Since the second half of 2021, the EU is experiencing a sharp rise in energy prices, mainly caused by an unprecedented increase in the price of natural gas. In 2021, demand for energy increased as the global economy recovered after Covid lockdowns, and production was not able to meet the rising demand. The Russian invasion of Ukraine has since escalated the situation, driving up gas prices and stoking fears of supply shortages. Robust allowance prices in the EU Emissions Trading System (EU ETS) have also contributed, although to a smaller extent. Even before the Russian invasion, the effect of the gas price increase on electricity prices was estimated to be nine times higher than the effect of the carbon price. Even so, member states with a high reliance on fossil fuels have seen relatively greater effects.

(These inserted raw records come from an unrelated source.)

(* ===== verification/CpuMigration.v ===== *)
(** * The migration demonstration ([cpu_migration/main.c])

    The program reads the processor's state from the kernel a hundred times while it
    is elevated and sleeps, computes or does input and output in between. Kernel
    data read by a thread that is not elevated is a fault. The prime count of the
    computation and the file of the input and output are modelled; the contents of
    the file are not. *)
From Stdlib Require Import Znumtheory.
From S2P Require Import Prelude.

Open Scope Z_scope.

Inductive mode := MODE_SLEEP | MODE_BUSY | MODE_IO.
#[export] Instance mode_eq_dec : EqDecision mode.
Proof. solve_decision. Defined.

(** The inner loop of [busy_work]: [for (i = 2; i * i <= num; i++)] with the break. *)
Fixpoint is_prime_loop (fuel : nat) (num i : Z) : option bool :=
  match fuel with
  | O => None
  | S fuel =>
      if u64 (i * i) <=? num then
        if num mod i =? 0 then Some false else is_prime_loop fuel num (u64 (i + 1))
      else Some true
  end.

(** Enough for every number below [LIMIT]: the loop ends at the root of [num]. *)
Definition LIMIT : Z := 10000000.
Definition root_fuel : nat := Z.to_nat 3162.

(** The outer loop, [n] numbers from [num] on. *)
Fixpoint count_primes (n : nat) (num count : Z) : option Z :=
  match n with
  | O => Some count
  | S n =>
      is_prime ← is_prime_loop root_fuel num 2;
      count_primes n (u64 (num + 1)) (if is_prime : bool then u64 (count + 1) else count)
  end.
Definition busy_work (limit : Z) : option Z := count_primes (Z.to_nat (limit - 2)) 2 0.

(** *** The program *)
Inductive event :=
| KernelState (sym_elev sym_mig : Z)
| Slept
| Counted (primes : Z)
| Io (wrote read : bool).

(** What the system answers in one iteration: the word [get_current_symbi_state]
    returns, and whether [open] for writing and for reading succeeds. *)
Record iteration := Iteration { symbi_state : Z; opens_w : bool; opens_r : bool }.

Record migw := Migw { mg_elevated : bool; mg_file : bool; mg_fds : gset Z; mg_log : list event }.
Definition set_elev (b : bool) (w : migw) : migw := Migw b (mg_file w) (mg_fds w) (mg_log w).
Definition set_file (b : bool) (w : migw) : migw := Migw (mg_elevated w) b (mg_fds w) (mg_log w).
Definition set_fds (f : gset Z → gset Z) (w : migw) : migw := Migw (mg_elevated w) (mg_file w) (f (mg_fds w)) (mg_log w).
Definition note (e : event) (w : migw) : migw := Migw (mg_elevated w) (mg_file w) (mg_fds w) (mg_log w ++ [e]).

(** [argv[1]], if there is one; an unknown mode is the first. *)
Definition get_mode (arg : option string) : mode :=
  match arg with
  | Some s => if decide (s = "busy")%string then MODE_BUSY
              else if decide (s = "io")%string then MODE_IO else MODE_SLEEP
  | None => MODE_SLEEP
  end.

(** [io_work]: whether [open] for writing and for reading succeeds. *)
Definition io_work (ok_w ok_r : bool) : M migw unit :=
  _ ← (if ok_w then
         _ ← modifyM (set_file true);
         fd ← getsM (λ w, lowest_fd (mg_fds w));
         _ ← modifyM (set_fds (λ f, {[fd]} ∪ f));
         modifyM (set_fds (λ f, f ∖ {[fd]}))
       else mret tt);
  w ← getM;
  let ok := ok_r && mg_file w in
  _ ← (if ok then
         fd ← getsM (λ w, lowest_fd (mg_fds w));
         _ ← modifyM (set_fds (λ f, {[fd]} ∪ f));
         modifyM (set_fds (λ f, f ∖ {[fd]}))
       else mret tt);
  modifyM (note (Io ok_w ok)).

(** Reading the state of the kernel and printing it there. *)
Definition sym_elev (st : Z) : Z := Z.land (Z.shiftr st 1) 1.
Definition sym_mig (st : Z) : Z := Z.land st 1.
Definition kernel_state (st : Z) : M migw unit :=
  w ← getM; if mg_elevated w then modifyM (note (KernelState (sym_elev st) (sym_mig st))) else faultM.

Definition count_step (limit : Z) : M migw unit :=
  match busy_work limit with Some c => modifyM (note (Counted c)) | None => nofuelM end.

Definition work (m : mode) (ok_w ok_r : bool) : M migw unit :=
  match m with
  | MODE_SLEEP => modifyM (note Slept)
  | MODE_BUSY => count_step LIMIT
  | MODE_IO => io_work ok_w ok_r
  end.

(** The loop from iteration [i] on. *)
Fixpoint iterate (n i : nat) (m : mode) (ok : nat → iteration) : M migw unit :=
  match n with
  | O => mret tt
  | S n =>
      _ ← kernel_state (symbi_state (ok i));
      _ ← work m (opens_w (ok i)) (opens_r (ok i));
      iterate n (S i) m ok
  end.

Definition main (arg : option string) (ok : nat → iteration) : M migw Z :=
  let m := get_mode arg in
  _ ← modifyM (set_elev true);
  _ ← iterate 100 0 m ok;
  _ ← modifyM (set_elev false);
  _ ← (if decide (m = MODE_IO) then modifyM (set_file false) else mret tt);
  mret 0.

(** ** The computation counts primes *)
#[export] Instance prime_decision n : Decision (prime n) := prime_dec n.
Definition primes_below (limit : Z) : list Z := filter prime (seqZ 2 (limit - 2)).

Lemma prime_no_divisor num i :
  2 <= num → 2 <= i → num < i * i → (∀ d, 2 <= d < i → ¬ (d | num)) → prime num.
Proof.
  intros Hn Hi Hsq Hd. apply prime_alt. split; [lia|]. intros n Hr [q Hq].
  destruct (decide (n < i)) as [Hlt|Hge]; [apply (Hd n); [lia|by exists q]|].
  apply (Hd q); [nia|]. exists n. lia.
Qed.

Lemma is_prime_loop_spec fuel num i :
  2 <= num < 2 ^ 32 → 2 <= i <= 2 ^ 16 → (∀ d, 2 <= d < i → ¬ (d | num)) →
  num < (i + Z.of_nat fuel - 1) * (i + Z.of_nat fuel - 1) → (0 < fuel)%nat →
  is_prime_loop fuel num i = Some (bool_decide (prime num)).
Proof.
  revert i. induction fuel as [|fuel IH]; intros i Hn Hi Hd Hf H0; [lia|]. cbn [is_prime_loop].
  unfold u64. rewrite Z.mod_small by nia. destruct (Z.leb_spec (i * i) num) as [Hle|Hgt].
  2:{ rewrite bool_decide_eq_true_2; [done|]. apply (prime_no_divisor num i); [lia|lia|lia|done]. }
  destruct (Z.eqb_spec (num mod i) 0) as [E|E].
  - rewrite bool_decide_eq_false_2; [done|]. intros [_ Hp]%prime_alt.
    apply (Hp i); [nia|]. apply Z.mod_divide; [lia|done].
  - rewrite Z.mod_small by nia. apply IH; [done|nia| |lia|nia].
    intros d Hdr. destruct (decide (d = i)) as [->|]; [|apply Hd; lia].
    intros Hdiv%Z.mod_divide; lia.
Qed.

Lemma count_primes_spec n num count :
  2 <= num → num + Z.of_nat n <= LIMIT → 0 <= count <= num →
  count_primes n num count = Some (count + Z.of_nat (length (filter prime (seqZ num (Z.of_nat n))))).
Proof.
  revert num count. induction n as [|n IH]; intros num count Hn Hl Hc; unfold LIMIT in *.
  { cbn [count_primes]. rewrite seqZ_nil by lia. f_equal. cbn. lia. }
  cbn [count_primes].
  rewrite is_prime_loop_spec;
    [|lia|lia|intros d Hd; lia|change (Z.of_nat root_fuel) with 3162; lia|unfold root_fuel; lia].
  cbn [mbind option_bind]. rewrite seqZ_cons, filter_cons by lia.
  replace (Z.pred (Z.of_nat (S n))) with (Z.of_nat n) by lia.
  unfold u64. rewrite !Z.mod_small by lia.
  case_bool_decide as Hp; [rewrite decide_True by done|rewrite decide_False by done]; rewrite IH by lia;
    f_equal; cbn [length]; change (Z.succ num) with (num + 1); lia.
Qed.

Lemma busy_work_spec limit :
  2 <= limit <= LIMIT → busy_work limit = Some (Z.of_nat (length (primes_below limit))).
Proof.
  intros H. unfold busy_work, primes_below. rewrite count_primes_spec by lia. rewrite Z2Nat.id by lia. done.
Qed.

(** ** The program *)

(** Whether the file is there after the first [n] iterations. *)
Definition file_after (m : mode) (file : bool) (ok : nat → iteration) (n : nat) : bool :=
  match m with MODE_IO => file || existsb (λ j, opens_w (ok j)) (seq 0 n) | _ => file end.
Definition work_event (m : mode) (file : bool) (ok : nat → iteration) (i : nat) : event :=
  match m with
  | MODE_SLEEP => Slept
  | MODE_BUSY => Counted (Z.of_nat (length (primes_below LIMIT)))
  | MODE_IO => Io (opens_w (ok i)) (opens_r (ok i) && file_after m file ok (S i))
  end.
Definition trace (m : mode) (file : bool) (ok : nat → iteration) (i n : nat) : list event :=
  seq i n ≫= λ i, [KernelState (sym_elev (symbi_state (ok i))) (sym_mig (symbi_state (ok i))); work_event m file ok i].

Lemma io_work_run a b w :
  io_work a b w = Done tt (note (Io a (b && (mg_file w || a))) (set_file (mg_file w || a) w)).
Proof.
  assert (∀ f : gset Z, ({[lowest_fd f]} ∪ f) ∖ {[lowest_fd f]} = f) as Hgone.
  { intros f. pose proof (proj1 (lowest_fd_spec f)). set_solver. }
  unfold io_work, mbind, M_bind, modifyM, getsM, getM, mret, M_ret, note, set_file, set_fds.
  destruct w as [e f d l], a, b, f; cbn; by rewrite ?Hgone.
Qed.

Lemma work_run m file ok i w :
  mg_file w = file_after m file ok i →
  work m (opens_w (ok i)) (opens_r (ok i)) w =
    Done tt (note (work_event m file ok i) (set_file (file_after m file ok (S i)) w)).
Proof.
  intros Hf. destruct m; cbn [work work_event file_after] in *.
  - rewrite <- Hf. by destruct w.
  - unfold count_step. rewrite busy_work_spec by (unfold LIMIT; lia). rewrite <- Hf. by destruct w.
  - rewrite io_work_run, Hf, seq_S, existsb_app. cbn. by rewrite orb_false_r, orb_assoc.
Qed.

Lemma iterate_run n i m file ok w :
  mg_elevated w = true → mg_file w = file_after m file ok i →
  iterate n i m ok w =
    Done tt (Migw true (file_after m file ok (i + n)) (mg_fds w) (mg_log w ++ trace m file ok i n)).
Proof.
  revert i w. induction n as [|n IH]; intros i w He Hf.
  - cbn. rewrite app_nil_r, Nat.add_0_r, <- Hf, <- He. by destruct w.
  - cbn [iterate]. erewrite bind_done.
    2:{ unfold kernel_state. step. by rewrite He. }
    erewrite bind_done by (apply (work_run m file); done).
    rewrite IH by done. cbn. unfold trace. rewrite <- !app_assoc. by rewrite Nat.add_succ_r.
Qed.

Lemma main_run arg ok w :
  main arg ok w = Done 0 (Migw false (if decide (get_mode arg = MODE_IO) then false else mg_file w)
    (mg_fds w) (mg_log w ++ trace (get_mode arg) (mg_file w) ok 0 100)).
Proof.
  unfold main. set (m := get_mode arg). step.
  erewrite bind_done.
  2:{ apply (iterate_run 100 0 m (mg_file w)); [done|]. cbn. destruct m; try done. cbn. by rewrite orb_false_r. }
  step. destruct m; reflexivity.
Qed.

The significantly higher energy prices have strong ramifications for European consumers, with effects most acutely felt by low-income households. Governments are taking action to mitigate the distributional effects of the price increase, in some cases endeavouring to target those experiencing the most significant cost burden. While the EU has proactively responded to the energy crisis, individual EU member states have thus far taken the lead in rolling out compensatory measures. EU member states have passed legislation aimed at shielding households and businesses from the impact of rising prices, covering a range of different measures and committing considerable funds [11] .


In this Policy Brief, we focus on measures directed at households taken at the national level in Germany, Poland and Romania that were enacted in the context of rising energy prices.


We ask the question: Are the measures efficient, effective, and have a long-lasting impact? Do they reach those most in need? What should be done differently in the future?


Full text here.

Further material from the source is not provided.